╭──

(** * Clyrdia contract-analysis API: admission, sanitisation, caching,
      streaming and batch orchestration.

    A shallow embedding of the request admission and orchestration layer
    of the service ([app/core/security.py], [app/core/cache.py],
    [app/services/openai_service.py], [app/services/document_service.py],
    [app/api/v1/endpoints.py], [app/tasks/analysis_tasks.py]) together
    with the properties its specification states about it.

    Conventions.
    - A Python [str] is a [string]; every [ascii] stands for the code
      point of the same number (0..255).
    - A Python [dict] keyed by strings is a [gmap string _].
    - [time.time()] is an exact rational; the rounding of binary floating
      point is not represented.
    - The Redis clock counts milliseconds in [Z].
    - Code that raises returns a sum: the normal result or the exception. *)

From Stdlib Require Import ZArith QArith Lqa Ascii String List Bool Lia.
From stdpp Require Import gmap strings list fin_maps pretty.

#[local] Set Warnings "-register-all".

Local Open Scope string_scope.
Local Open Scope list_scope.
Local Open Scope Z_scope.

(* ===================================================================== *)
(** * The operations of Python's [str] that the service uses *)
(* ===================================================================== *)

Module Py.

(** [len(s)] *)
Definition len (s : string) : Z := Z.of_nat (String.length s).

(** [s[:n]] and [s[n:]] for a count [n] of characters. *)
Fixpoint take (n : nat) (s : string) : string :=
  match n, s with
  | S n', String c s' => String c (take n' s')
  | _, _ => ""
  end.

Fixpoint drop (n : nat) (s : string) : string :=
  match n, s with
  | S n', String _ s' => drop n' s'
  | _, _ => s
  end.

(** A slice bound as Python reads it: a negative one counts from the
    end, and both are clamped to the string. *)
Definition bound (s : string) (i : Z) : Z :=
  if (i <? 0)%Z then Z.max (i + len s) 0 else Z.min i (len s).

(** [s[i:j]] *)
Definition slice (s : string) (i j : Z) : string :=
  take (Z.to_nat (bound s j - bound s i)) (drop (Z.to_nat (bound s i)) s).

(** [s.find(sub)]: the lowest index where [sub] starts, or -1. *)
Fixpoint find (sub s : string) : Z :=
  if String.prefix sub s then 0
  else match s with
       | "" => -1
       | String _ s' => let i := find sub s' in if (i =? -1)%Z then -1 else i + 1
       end.

(** [s.rfind(sub)]: the highest index where [sub] starts, or -1. *)
Fixpoint rfind (sub s : string) : Z :=
  match s with
  | "" => if String.prefix sub "" then 0 else -1
  | String _ s' =>
      let i := rfind sub s' in
      if (i =? -1)%Z then (if String.prefix sub s then 0 else -1) else i + 1
  end.

(** [sub in s] *)
Fixpoint contains (sub s : string) : bool :=
  String.prefix sub s ||
  match s with
  | "" => false
  | String _ s' => contains sub s'
  end.

(** [s.replace(old, new)] for a non-empty [old]: one pass from the left
    over non-overlapping occurrences. [skip] counts the characters of
    the occurrence just replaced that are still to be passed over. *)
Fixpoint replace_from (old new : string) (skip : nat) (s : string) : string :=
  match s with
  | "" => ""
  | String c s' =>
      match skip with
      | S k => replace_from old new k s'
      | O =>
          if String.prefix old s
          then new +:+ replace_from old new (String.length old - 1) s'
          else String c (replace_from old new 0 s')
      end
  end.

(** With an empty [old] Python inserts [new] before every character and
    at the end. *)
Fixpoint intersperse (new s : string) : string :=
  match s with
  | "" => new
  | String c s' => new +:+ String c (intersperse new s')
  end.

Definition replace (s old new : string) : string :=
  match old with
  | "" => intersperse new s
  | _ => replace_from old new 0 s
  end.

(** [c.isspace()] for the code points below 256. *)
Definition isspace (c : ascii) : bool :=
  let n := nat_of_ascii c in
  ((9 <=? n) && (n <=? 13) || (28 <=? n) && (n <=? 32) ||
   (n =? 133) || (n =? 160))%nat.

Fixpoint lstrip (s : string) : string :=
  match s with
  | String c s' => if isspace c then lstrip s' else s
  | "" => ""
  end.

Definition rstrip (s : string) : string := String.rev (lstrip (String.rev s)).

(** [s.strip()] *)
Definition strip (s : string) : string := rstrip (lstrip s).

(** [c.lower()] for the code points below 256: the ASCII capitals and
    the Latin-1 capitals (all of 192..222 but the multiplication sign). *)
Definition lower_char (c : ascii) : ascii :=
  let n := nat_of_ascii c in
  if ((65 <=? n) && (n <=? 90) ||
      (192 <=? n) && (n <=? 222) && negb (n =? 215))%nat
  then ascii_of_nat (n + 32) else c.

(** [s.lower()] *)
Fixpoint lower (s : string) : string :=
  match s with
  | "" => ""
  | String c s' => String (lower_char c) (lower s')
  end.

(** [sep.join(l)] *)
Fixpoint join (sep : string) (l : list string) : string :=
  match l with
  | [] => ""
  | [x] => x
  | x :: rest => x +:+ sep +:+ join sep rest
  end.

(** [s.split(sep)] for a one-character separator: the pieces between
    the separators, empty ones included. *)
Fixpoint split_on (sep : ascii) (s : string) : list string :=
  match s with
  | "" => [""]
  | String c s' =>
      let rest := split_on sep s' in
      if Ascii.eqb c sep then "" :: rest
      else match rest with
           | piece :: more => String c piece :: more
           | [] => [String c ""]
           end
  end.

(** [s.split()]: the maximal runs of characters that are not white space. *)
Fixpoint words_from (cur : string) (s : string) : list string :=
  match s with
  | "" => match cur with "" => [] | _ => [String.rev cur] end
  | String c s' =>
      if isspace c
      then match cur with
           | "" => words_from "" s'
           | _ => String.rev cur :: words_from "" s'
           end
      else words_from (String c cur) s'
  end.

Definition split_ws (s : string) : list string := words_from "" s.

(** [s.encode()]: UTF-8, one byte below 128 and two from there on. *)
Fixpoint encode (s : string) : string :=
  match s with
  | "" => ""
  | String c s' =>
      let n := nat_of_ascii c in
      if (n <? 128)%nat then String c (encode s')
      else String (ascii_of_nat (192 + n / 64))
             (String (ascii_of_nat (128 + n mod 64)) (encode s'))
  end.

(** The characters the denylist needs and a string literal cannot hold. *)
Definition double_quote : string := String (ascii_of_nat 34) "".
Definition newline : ascii := ascii_of_nat 10.

End Py.
(* ===================================================================== *)
(** * Values, exceptions and the libraries the service calls *)
(* ===================================================================== *)

(** A value that [json.loads] returns. A dict is the list of its items. *)
Inductive json : Type :=
  | JNull
  | JBool (b : bool)
  | JNumber (q : Q)
  | JString (s : string)
  | JList (l : list json)
  | JDict (items : list (string * json)).

(** A value [json.dumps(value, default=str)] can write: what
    [json.loads] can return, and besides a tuple, or an object the
    encoder has no rule for (a datetime, say), kept as its [str()]. *)
Inductive pyval : Type :=
  | PyNone
  | PyBool (b : bool)
  | PyNumber (q : Q)
  | PyStr (s : string)
  | PyList (l : list pyval)
  | PyTuple (l : list pyval)
  | PyDict (items : list (string * pyval))
  | PyObject (str : string).

Module PyJson.

(** [d.get(key, default)] *)
Fixpoint dict_get (items : list (string * json)) (key : string) (default : json) : json :=
  match items with
  | [] => default
  | (k, v) :: rest => if String.eqb k key then v else dict_get rest key default
  end.

(** [type(v).__name__] *)
Definition type_name (v : json) : string :=
  match v with
  | JNull => "NoneType"
  | JBool _ => "bool"
  | JNumber q => if (Zpos (Qden q) =? 1)%Z then "int" else "float"
  | JString _ => "str"
  | JList _ => "list"
  | JDict _ => "dict"
  end.

(** [bool(v)] *)
Definition truthy (v : json) : bool :=
  match v with
  | JNull => false
  | JBool b => b
  | JNumber q => negb (Qnum q =? 0)%Z
  | JString s => negb (String.eqb s "")
  | JList l => match l with [] => false | _ => true end
  | JDict d => match d with [] => false | _ => true end
  end.

(** [len(v)], where [v] has a length. *)
Definition len (v : json) : option Z :=
  match v with
  | JString s => Some (Py.len s)
  | JList l => Some (Z.of_nat (length l))
  | JDict d => Some (Z.of_nat (length d))
  | _ => None
  end.

(** The JSON value of the text [json.dumps(value, default=str)] writes:
    a tuple is written as an array, and an object without a rule as the
    string [default] makes of it. *)
Fixpoint to_json (v : pyval) : json :=
  match v with
  | PyNone => JNull
  | PyBool b => JBool b
  | PyNumber q => JNumber q
  | PyStr s => JString s
  | PyList l => JList (map to_json l)
  | PyTuple l => JList (map to_json l)
  | PyDict items => JDict (map (fun kv => (fst kv, to_json (snd kv))) items)
  | PyObject str => JString str
  end.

╰──

▶ **Directions**: Where the word "join" shows up in a line of the listing, return that line.

▶ **Exercise solution**:
(** [sep.join(l)] *)
Fixpoint join (sep : string) (l : list string) : string :=
  | x :: rest => x +:+ sep +:+ join sep rest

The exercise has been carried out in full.